Complex tools with many parameters or behaviors need more documentation. Simple tools need less. This dimension scales expectations accordingly.

Parameters3/5

Does the description clarify parameter syntax, constraints, interactions, or defaults beyond what the schema provides?

The description mentions retrieving by 'unique ID,' which aligns with the single parameter 'organizationId' in the schema. Since schema description coverage is 100% (the parameter is well-described in the schema), the description adds minimal value beyond restating the schema's purpose. This meets the baseline for high schema coverage but doesn't enhance understanding of the parameter's role or constraints.

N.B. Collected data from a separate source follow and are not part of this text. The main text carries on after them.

(* ===== verification/Platform.v ===== *)
(** * The platform, and what is only begun (include/config.hpp,
    include/io/event_loop.hpp, src/net.cpp, src/instrument/system.cpp,
    src/crypto/aes.cpp, include/prefix_path_array.hpp)

    Which event loop and which readings a target gets, the name of the host,
    and three parts of the program that have no content yet: the readings of
    the process are constants on every platform, the ciphers have no body, and
    the array of path prefixes keeps nothing.  A function that is to return a
    value and has no return statement is undefined when it is called. *)

From Stdlib Require Import ZArith Lia Strings.Byte String.
From stdpp Require Import prelude list gmap strings.
From S2P Require Import Prelude CxxStrings Io.

(** ** Targets (config.hpp) *)

(** The macros the compilers of these targets define. *)
Inductive target := linux | apple_mach | freebsd | netbsd | openbsd | bsdi | dragonfly | win32 | win64 | cygwin | other_target.

Inductive os := IS_LINUX | IS_OSX | IS_BSD | IS_WINDOWS.
Inductive poller := HAS_EPOLL | HAS_KQUEUE | HAS_COMPLETION_PORTS.

(** The macros [config.hpp] defines; [None] is its [#error]. *)
Definition config (t : target) : option (poller * os) :=
  match t with
  | linux => Some (HAS_EPOLL, IS_LINUX)
  | apple_mach => Some (HAS_KQUEUE, IS_OSX)
  | freebsd | netbsd | openbsd | bsdi | dragonfly => Some (HAS_KQUEUE, IS_BSD)
  | win32 | win64 | cygwin => Some (HAS_COMPLETION_PORTS, IS_WINDOWS)
  | other_target => None
  end.

(** [detail::event_loop]; the header of the loop for completion ports is not in
    the repository. *)
Inductive event_loop := epoll_loop | kqueue_loop.
Definition event_loop_of (p : poller) : option event_loop :=
  match p with
  | HAS_EPOLL => Some epoll_loop
  | HAS_KQUEUE => Some kqueue_loop
  | HAS_COMPLETION_PORTS => None
  end.

(** ** Readings (system.cpp) *)

(** A reading that is taken from the system. *)
Inductive reading :=
| process_cpu_seconds | process_open_fds | process_max_fds | process_virtual_memory | process_virtual_memory_max
| process_resident_memory | process_heap | process_start_time | process_threads.

#[global] Instance reading_eq_dec : EqDecision reading.
Proof. solve_decision. Defined.

(** [time_point::min()]: the least number of ticks *)
Definition time_point_min : Z := - 2 ^ 63.

Definition linux_reading (r : reading) : Z :=
  match r with
  | process_cpu_seconds => 0
  | process_open_fds => 0
  | process_max_fds => 0
  | process_virtual_memory => 0
  | process_virtual_memory_max => 0
  | process_resident_memory => 0
  | process_heap => 0
  | process_start_time => time_point_min
  | process_threads => 0
  end.

Definition osx_reading (r : reading) : Z :=
  match r with
  | process_cpu_seconds => 0
  | process_open_fds => 0
  | process_max_fds => 0
  | process_virtual_memory => 0
  | process_virtual_memory_max => 0
  | process_resident_memory => 0
  | process_heap => 0
  | process_start_time => time_point_min
  | process_threads => 0
  end.

Definition bsd_reading (r : reading) : Z :=
  match r with
  | process_cpu_seconds => 0
  | process_open_fds => 0
  | process_max_fds => 0
  | process_virtual_memory => 0
  | process_virtual_memory_max => 0
  | process_resident_memory => 0
  | process_heap => 0
  | process_start_time => time_point_min
  | process_threads => 0
  end.

Definition windows_reading (r : reading) : Z :=
  match r with
  | process_cpu_seconds => 0
  | process_open_fds => 0
  | process_max_fds => 0
  | process_virtual_memory => 0
  | process_virtual_memory_max => 0
  | process_resident_memory => 0
  | process_heap => 0
  | process_start_time => time_point_min
  | process_threads => 0
  end.

Definition read_system (o : os) : reading -> Z :=
  match o with IS_LINUX => linux_reading | IS_OSX => osx_reading | IS_BSD => bsd_reading | IS_WINDOWS => windows_reading end.

(** The readings do not depend on the platform, and say nothing: a running
    process has a thread. *)
Lemma readings_constant o r : read_system o r = if decide (r = process_start_time) then time_point_min else 0.
Proof. by destruct o, r. Qed.

(** ** The host's name (net.cpp) *)

Section Hostname.
(** [sysconf(_SC_HOST_NAME_MAX)], and [gethostname]: what it writes to the start
    of a buffer of that size, and its result. *)
Context (host_name_max : Z) (gethostname : nat -> list byte * Z).

(** The length is unsigned, so the test for a negative one is never true; the
    result of [gethostname] is not used. *)
Definition hostname_length : Z :=
  let len := u64 (host_name_max + 1) in
  if len <? 0 then 255 else len.

Definition hostname : list byte :=
  let len := Z.to_nat hostname_length in
  let (written, _) := gethostname len in
  let name := written ++ drop (length written) (replicate len x00) in
  match sv_find name x00 0 with
  | Some finish => take finish name
  | None => name
  end.

(** The name with its zero is what is returned, up to the zero. *)
Lemma hostname_returns h err more :
  0 <= host_name_max < 2 ^ 64 - 1 -> gethostname (Z.to_nat (host_name_max + 1)) = (h ++ x00 :: more, err) ->
  x00 ∉ h -> hostname = h.
Proof.
  intros Hm Hg Hz. unfold hostname, hostname_length. assert (u64 (host_name_max + 1) = host_name_max + 1) as -> by (apply wrap_small; lia).
  rewrite (proj2 (Z.ltb_ge _ _)) by lia. rewrite Hg.
  rewrite <- app_assoc. cbn [app]. unfold sv_find. rewrite find_from_0_app; [apply take_app_length| |apply byte_eqb_refl].
  apply Forall_forall. intros c Hc. apply not_true_iff_false. intros <-%byte_eqb_eq. done.
Qed.

(** Without a limit ([sysconf] gives -1) the buffer is empty, and so is the
    name, not of the default length the source names. *)
Lemma hostname_no_limit : host_name_max = -1 -> hostname_length = 0.
Proof. unfold hostname_length. intros ->. done. Qed.
End Hostname.

(** ** The cipher (aes.cpp) *)

Definition num_rounds (key_length_bits : Z) : Z := key_length_bits / 32 + 6.
Definition buffer_size (key_length_bits : Z) : Z := key_length_bits / 8 + 28.
Definition substitution_box_forward (value : Z) : Z := Z.lxor value 0.

(** [state<key_bits>]: a key of [key_bits] bytes, and the words of the key
    schedule *)
Record aes_state (key_bits : Z) := { master_key : list byte; aes_buffer : list Z }.

Definition key_schedule : outcome (list byte) := Undef.

(** [encrypt] and [decrypt], for a key of any of the three lengths *)
Definition aes_encrypt {R W} (input : R) (output : W) (key : list byte) : outcome (error_condition * R * W) := Undef.
Definition aes_decrypt {R W} (input : R) (output : W) (key : list byte) : outcome (error_condition * R * W) := Undef.

(** The sizes are those of the standard: a round key of four words for each
    round, and one more. *)
Lemma aes_sizes key_bits : key_bits mod 32 = 0 -> buffer_size key_bits = 4 * (num_rounds key_bits + 1).
Proof. unfold buffer_size, num_rounds. intros Hk. assert (key_bits / 8 = 4 * (key_bits / 32)) as ->; [|lia]. Z.div_mod_to_equations. lia. Qed.

Lemma aes_rounds : num_rounds 128 = 10 /\ num_rounds 192 = 12 /\ num_rounds 256 = 14.
Proof. done. Qed.

(** The substitution box replaces nothing. *)
Lemma substitution_box_identity value : substitution_box_forward value = value.
Proof. apply Z.lxor_0_r. Qed.

(** ** The array of path prefixes (prefix_path_array.hpp) *)

Record path_elem (V : Type) := { elem_tail : list byte; elem_value : V }.
Record prefix_path_array (V : Type) := { prefices : list (list byte); path_values : list (path_elem V) }.

Definition path_insert {V} (a : prefix_path_array V) (path : list byte) (value : V) : prefix_path_array V := a.
Definition path_lookup {V} (a : prefix_path_array V) (path : list byte) : outcome (option V) := Undef.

Input schemas describe structure but not intent. Descriptions should explain non-obvious parameter relationships and valid value ranges.

Purpose4/5

Does the description clearly state what the tool does and how it differs from similar tools?

The description clearly states the action ('Retrieves') and resource ('an organization'), making the purpose immediately understandable. However, it doesn't differentiate this tool from its sibling 'get' tools (like getPatientById, getConditionById) beyond the resource type, missing an opportunity to explain what makes retrieving an organization distinct from retrieving other FHIR resources.

Agents choose between tools based on descriptions. A clear purpose with a specific verb and resource helps agents select the right tool.

Usage Guidelines2/5

Does the description explain when to use this tool, when not to, or what alternatives exist?

The description provides no guidance on when to use this tool versus alternatives. It doesn't mention when to use getOrganizationById instead of searchOrganizations (e.g., for known IDs vs. queries), nor does it reference other sibling tools like createOrganization or updateOrganization for related operations. This leaves the agent without context for tool selection.

Agents often have multiple tools that could apply. Explicit usage guidance like "use X instead of Y when Z" prevents misuse.